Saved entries
********

Definition execute_tool (tool : BaseTool) (parameters : PyParams)
  (context : option RuntimeContext) (grant : Presented) (implementation_id : option string)
  (env : ExecEnv) : Comp ExecWorld PyOutput :=
  let identity := tm_identity (bt_metadata tool) in
  capabilities ← verify_and_prepare (ti_tool_id identity) (ti_version identity) parameters grant
                   context env;
  match grant with
  | AGrant g => run_tool tool parameters capabilities g context implementation_id env
  | _ => refuse MISSING_GRANT
  end.

(** [execute]: the grant alone names the implementation. *)
Definition execute (grant : option RuntimeExecutionGrant) (parameters : PyParams)
  (context : option RuntimeContext) (env : ExecEnv) : Comp ExecWorld PyOutput :=
  match grant with
  | None => refuse MISSING_GRANT
  | Some g =>
      match xc_registry cfg with
      | None => refuse NO_AUTHORITY
      | Some registry =>
          descriptor ← liftR (resolve (eb_tool_id (g_binding g))
                                (Some (eb_tool_version (g_binding g))) registry);
          execute_resolved descriptor parameters context (AGrant g) env
      end
  end.
End executor.

(** ** Lemmas *)

Section executor_lemmas.
Context (hmac : string -> string -> string) (float_repr : Z -> string)
        (sha256 : string -> string).
Context {Tel Sbx : Type}.
Context (emit : BehavioralEvent -> Tel -> Tel * result unit).
Context (sandbox_execute : SandboxRequest -> Sbx -> Sbx * result SandboxExecutionResult).
Context (cfg : ExecutorConfig).
Local Abbreviation W := (ExecWorld (Tel := Tel) (Sbx := Sbx)).

(** [w'] differs from [w] in telemetry and evidence at most. *)
Record observes (w w' : W) : Prop := mkObserves {
  ob_authority : xw_authority w' = xw_authority w;
  ob_sandbox : xw_sandbox w' = xw_sandbox w;
  ob_dispatched : xw_dispatched w' = xw_dispatched w;
}.

Lemma observes_trans w1 w2 w3 : observes w1 w2 -> observes w2 w3 -> observes w1 w3.
Proof. intros [A B C] [D E F]. split; congruence. Qed.

Lemma safe_emit_spec e (w : W) :
  exists w', safe_emit emit cfg e w = (w', Ok tt) /\ observes w w' /\
    xw_evidence w' = xw_evidence w.
Proof.
  unfold safe_emit, on_telemetry, zoom, try_except.
  destruct (xc_has_telemetry cfg); [|by exists w].
  destruct (emit e (xw_telemetry w)) as [t [[]|]]; eexists; by split.
Qed.
Lemma execute_process_launch q ws scratch env fuel w w' r a e c l :
  pl_posix pl = true -> cache_ok pl (pw_cache w) ->
  0 < rl_max_memory_bytes (cap_resources (sq_capabilities q)) ->
  0 < rl_max_cpu (cap_resources (sq_capabilities q)) ->
  run_process q ws scratch env fuel w = Some (w', r) ->
  Launch a e c l ∈ pw_trace w' -> Launch a e c l ∉ pw_trace w ->
  a = argv executable /\ c = ws /\
  e = clean_env platform_root enable_testing_handlers (sq_capabilities q) env /\
  in_force pl (rl_required_controls (cap_resources (sq_capabilities q)))
    (rl_max_memory_bytes (cap_resources (sq_capabilities q)))
    (rl_max_cpu (cap_resources (sq_capabilities q))) l.
Proof.
  intros Hpx Hc Hm Hp. unfold execute_process. intros H Hin Hnew.
  destruct (descriptor_of other_json other_key q scratch); [|by simplify_eq].
  destruct (assess_resource_controls _ _ _ _ _) as [cache assessments] eqn:Ha.
  destruct (effective_limits _ _ _ _) as [[mem cpu]|] eqn:He; [|by simplify_eq].
  rewrite Hpx in H.
  destruct (apply_resource_controls pl mem cpu) as [limits applied] eqn:Hap.
  destruct (pe_popen env); [by simplify_eq|]. destruct applied as [[]|]; [|by simplify_eq].
  destruct (supervise _ _ _ _) as [[w2 r2]|] eqn:Hv; [|done]. simpl in H. simplify_eq.
  eapply supervise_launches in Hv; [|by eauto|exact Hin]. simpl in Hv.
  apply elem_of_app in Hv as [Hv|Hv]; [done|]. apply list_elem_of_singleton in Hv. simplify_eq.
  split; [done|]. split; [done|]. split; [done|]. by eapply gate_in_force.
Qed.

(** Every child an execution launches starts as the platform's own runner with the
    automatic search path off, in the resolved workspace, with an environment made only of
    the sandbox's own variables and of those the capability declares and no proxy setting,
    and with every control the profile requires established at its configured value. *)
Theorem launch_is_confined q env fuel w w' r a e c l :
  pl_posix pl = true -> cache_ok pl (pw_cache w) ->
  0 < rl_max_memory_bytes (cap_resources (sq_capabilities q)) ->
  0 < rl_max_cpu (cap_resources (sq_capabilities q)) ->
  sandbox_execute_process pl sha256 decode loads lax_bool lax_int other_json
    other_key executable platform_root enable_testing_handlers q env fuel w = Some (w', r) ->
  Launch a e c l ∈ pw_trace w' -> Launch a e c l ∉ pw_trace w ->
  a = argv executable /\ pe_workspace env = Ok (c, true) /\
  (forall kv, kv ∈ e -> declared_variable (sq_capabilities q) kv) /\
  in_force pl (rl_required_controls (cap_resources (sq_capabilities q)))
    (rl_max_memory_bytes (cap_resources (sq_capabilities q)))
    (rl_max_cpu (cap_resources (sq_capabilities q))) l.
Proof.
  intros Hpx Hc Hm Hp. unfold sandbox_execute_process. intros H Hin Hnew.
  destruct (negb (str_nonempty (sq_implementation_id q))); [by simplify_eq|].
  destruct (pe_workspace env) as [[ws []]|ex] eqn:Hws; [|by simplify_eq..].
  destruct (fc_allow_temp_writes _).
  - destruct (pe_mkdtemp env) as [path|ex]; [|by simplify_eq].
    destruct (pe_chmod env).
    { simplify_eq. simpl in Hin. set_solver. }
    destruct (run_process _ _ _ _ _ _) as [[w2 r2]|] eqn:He; [|done]. simpl in H. simplify_eq.
    assert (Launch a e c l ∈ pw_trace w2) as Hin2.
    { unfold remove_scratch in Hin.
      destruct (pe_rmtree env); simpl in Hin; apply elem_of_app in Hin as [?|Hin]; try done;
        by apply list_elem_of_singleton in Hin. }
    assert (Launch a e c l ∉ pw_trace w ++ [MakeScratch path]) as Hnew2.
    { rewrite elem_of_app, list_elem_of_singleton. by intros [?|?]. }
    destruct (execute_process_launch q ws (Some path) env fuel
      (emit_effect (MakeScratch path) (set_scratch (path :: pw_scratch w) w))
      w2 r a e c l Hpx Hc Hm Hp He Hin2 Hnew2)
      as (-> & -> & -> & ?).
    split; [done|]. split; [done|]. split; [apply clean_env_declared|done].
  - destruct (execute_process_launch q ws None env fuel w w' r a e c l Hpx Hc Hm Hp H Hin Hnew)
      as (-> & -> & -> & ?).
    split; [done|]. split; [done|]. split; [apply clean_env_declared|done].
Qed.
End sandbox_facts.

(** ** A run on a concrete platform *)

Definition ps_caps : ExecutionCapabilities :=
  mkCapabilities "default" (mkFsCap "/ws" true [] true)
    [("LANG", "C"); ("HTTP_PROXY", "http://proxy")]%string
    (mkNetCap NET_DISABLED [] [] false false)
    (mkLimits 268435456 5000000 1024 10000000 ["memory"%string]).

Definition ps_request : SandboxRequest :=
  mkRequest exec_tool (str_params [("path", "a.txt")]%string) ps_caps
    (mkProvenance "g1" "a1" "s1" "r1" "file_read" "1.0.0" "file_read_v1") "file_read_v1" "1.0.0".

Definition ps_answer : string := "{output: ok}".

(** The child writes its answer in the second round and exits in the third. *)
Definition ps_rounds (i : nat) : Round :=
  match i with
  | 0%nat => mkRound 1000 None None None false None None
  | 1%nat => mkRound 50000 None (Some ps_answer) None false None None
  | _ => mkRound (Z.of_nat i * 50000) None None None true None None
  end.

Definition ps_env : ProcEnv :=
  mkProcEnv 0 (Ok ("/ws"%string, true)) (Ok "/tmp/sandbox_scratch_1"%string) None None None None None
    ps_rounds true true 0 120000 true.

Definition ps_world : ProcWorld := mkProcWorld [] false [] [].

Definition ps_loads (s : string) : option json :=
  if bool_decide (s = ps_answer)
  then Some (JObj [("success", JBool true); ("output", JStr "ok"); ("exit_code", JNum "0")]%string)
  else None.

Definition ps_run (fuel : nat) : option (ProcWorld * result SandboxExecutionResult) :=
  sandbox_execute_process sample_platform (fun s => s) (fun s => s) ps_loads
    (fun v => match v with JBool b => Some b | _ => None end)
    (fun v => match v with JNum _ => Some 0 | _ => None end) (Err TypeError) (Err TypeError)
    "/usr/bin/python3" "/platform" false ps_request ps_env fuel ps_world.

Definition ps_result : SandboxExecutionResult :=
  mkSandboxResult true (OutJson (JStr "ok")) (Some (dumps_ascii (JStr "ok"))) 120 None.

Lemma ps_run_answers :
  option_map snd (ps_run 3) = Some (Ok ps_result).
Proof. vm_compute. reflexivity. Qed.



Lemma answer_within_bounds_witness :
  exists b, parse_answer (fun s => s) (fun s => s) ps_loads
    (fun v => match v with JBool b => Some b | _ => None end)
    (fun v => match v with JNum _ => Some 0 | _ => None end) ps_env b = Ok ps_result /\
    Z.of_nat (String.length (bf_stdout b) + String.length (bf_stderr b)) <= 1024.
Proof.
  destruct (ps_run 3) as [[w' r]|] eqn:H; [|vm_compute in H; discriminate H].
  assert (r = Ok ps_result) as Hr.
  { pose proof ps_run_answers as Ha. rewrite H in Ha. injection Ha. trivial. }
  subst r.
  destruct (answer_within_bounds sample_platform (fun s => s) (fun s => s) ps_loads
    (fun v => match v with JBool b => Some b | _ => None end)
    (fun v => match v with JNum _ => Some 0 | _ => None end) (Err TypeError) (Err TypeError)
    "/usr/bin/python3" "/platform" false ps_request ps_env 3 ps_world w' ps_result H)
    as (b & Hp & Hb & _).
  exists b. split; [exact Hp|exact Hb].
Defined.

Definition ps_limits : Limits := [(9, (268435456, 268435456)); (0, (6, 7))].

Lemma launch_is_confined_witness :
  in_force sample_platform ["memory"%string] 268435456 5000000 ps_limits /\
  clean_env "/platform" false ps_caps ps_env =
    [("PATH", "/usr/bin:/bin:/usr/sbin:/sbin"); ("PYTHONUNBUFFERED", "1");
     ("PYTHONPATH", "/platform"); ("LANG", "C")]%string.
Proof.
  split; [|vm_compute; reflexivity].
  destruct (ps_run 3) as [[w' r]|] eqn:H; [|vm_compute in H; discriminate H].
  refine (proj2 (proj2 (proj2 (launch_is_confined sample_platform (fun s => s) (fun s => s) ps_loads
    (fun v => match v with JBool b => Some b | _ => None end)
    (fun v => match v with JNum _ => Some 0 | _ => None end) (Err TypeError) (Err TypeError)
    "/usr/bin/python3" "/platform" false ps_request ps_env 3 ps_world w' r
    (argv "/usr/bin/python3") (clean_env "/platform" false ps_caps ps_env) "/ws" ps_limits
    eq_refl _ eq_refl eq_refl H _ _)))).
  - intros mem cpu x Hx. discriminate Hx.
  - assert (option_map (fun x => nth 1 (pw_trace (fst x)) Kill) (ps_run 3)
      = Some (Launch (argv "/usr/bin/python3") (clean_env "/platform" false ps_caps ps_env) "/ws" ps_limits)) as Ht
      by (vm_compute; reflexivity).
    rewrite H in Ht. cbn [option_map fst] in Ht. injection Ht as Ht. rewrite <- Ht.
    assert (option_map (fun x => length (pw_trace (fst x))) (ps_run 3) = Some 5%nat) as Hl
      by (vm_compute; reflexivity).
    rewrite H in Hl. cbn [option_map fst] in Hl. injection Hl as Hl.
    apply list_elem_of_In, nth_In. rewrite Hl. lia.
  - intros Hn. inversion Hn.
Defined.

********

:: ACTIVITY ::
In the records above, find the line with "context implementation_id env"; write out exactly that line and each one after it, stopping after the line with "Context (emit : BehavioralEvent".

:: TASK ANSWER ::
  | AGrant g => run_tool tool parameters capabilities g context implementation_id env
  | _ => refuse MISSING_GRANT
  end.

(** [execute]: the grant alone names the implementation. *)
Definition execute (grant : option RuntimeExecutionGrant) (parameters : PyParams)
  (context : option RuntimeContext) (env : ExecEnv) : Comp ExecWorld PyOutput :=
  match grant with
  | None => refuse MISSING_GRANT
  | Some g =>
      match xc_registry cfg with
      | None => refuse NO_AUTHORITY
      | Some registry =>
          descriptor ← liftR (resolve (eb_tool_id (g_binding g))
                                (Some (eb_tool_version (g_binding g))) registry);
          execute_resolved descriptor parameters context (AGrant g) env
      end
  end.
End executor.

(** ** Lemmas *)

Section executor_lemmas.
Context (hmac : string -> string -> string) (float_repr : Z -> string)
        (sha256 : string -> string).
Context {Tel Sbx : Type}.
Context (emit : BehavioralEvent -> Tel -> Tel * result unit).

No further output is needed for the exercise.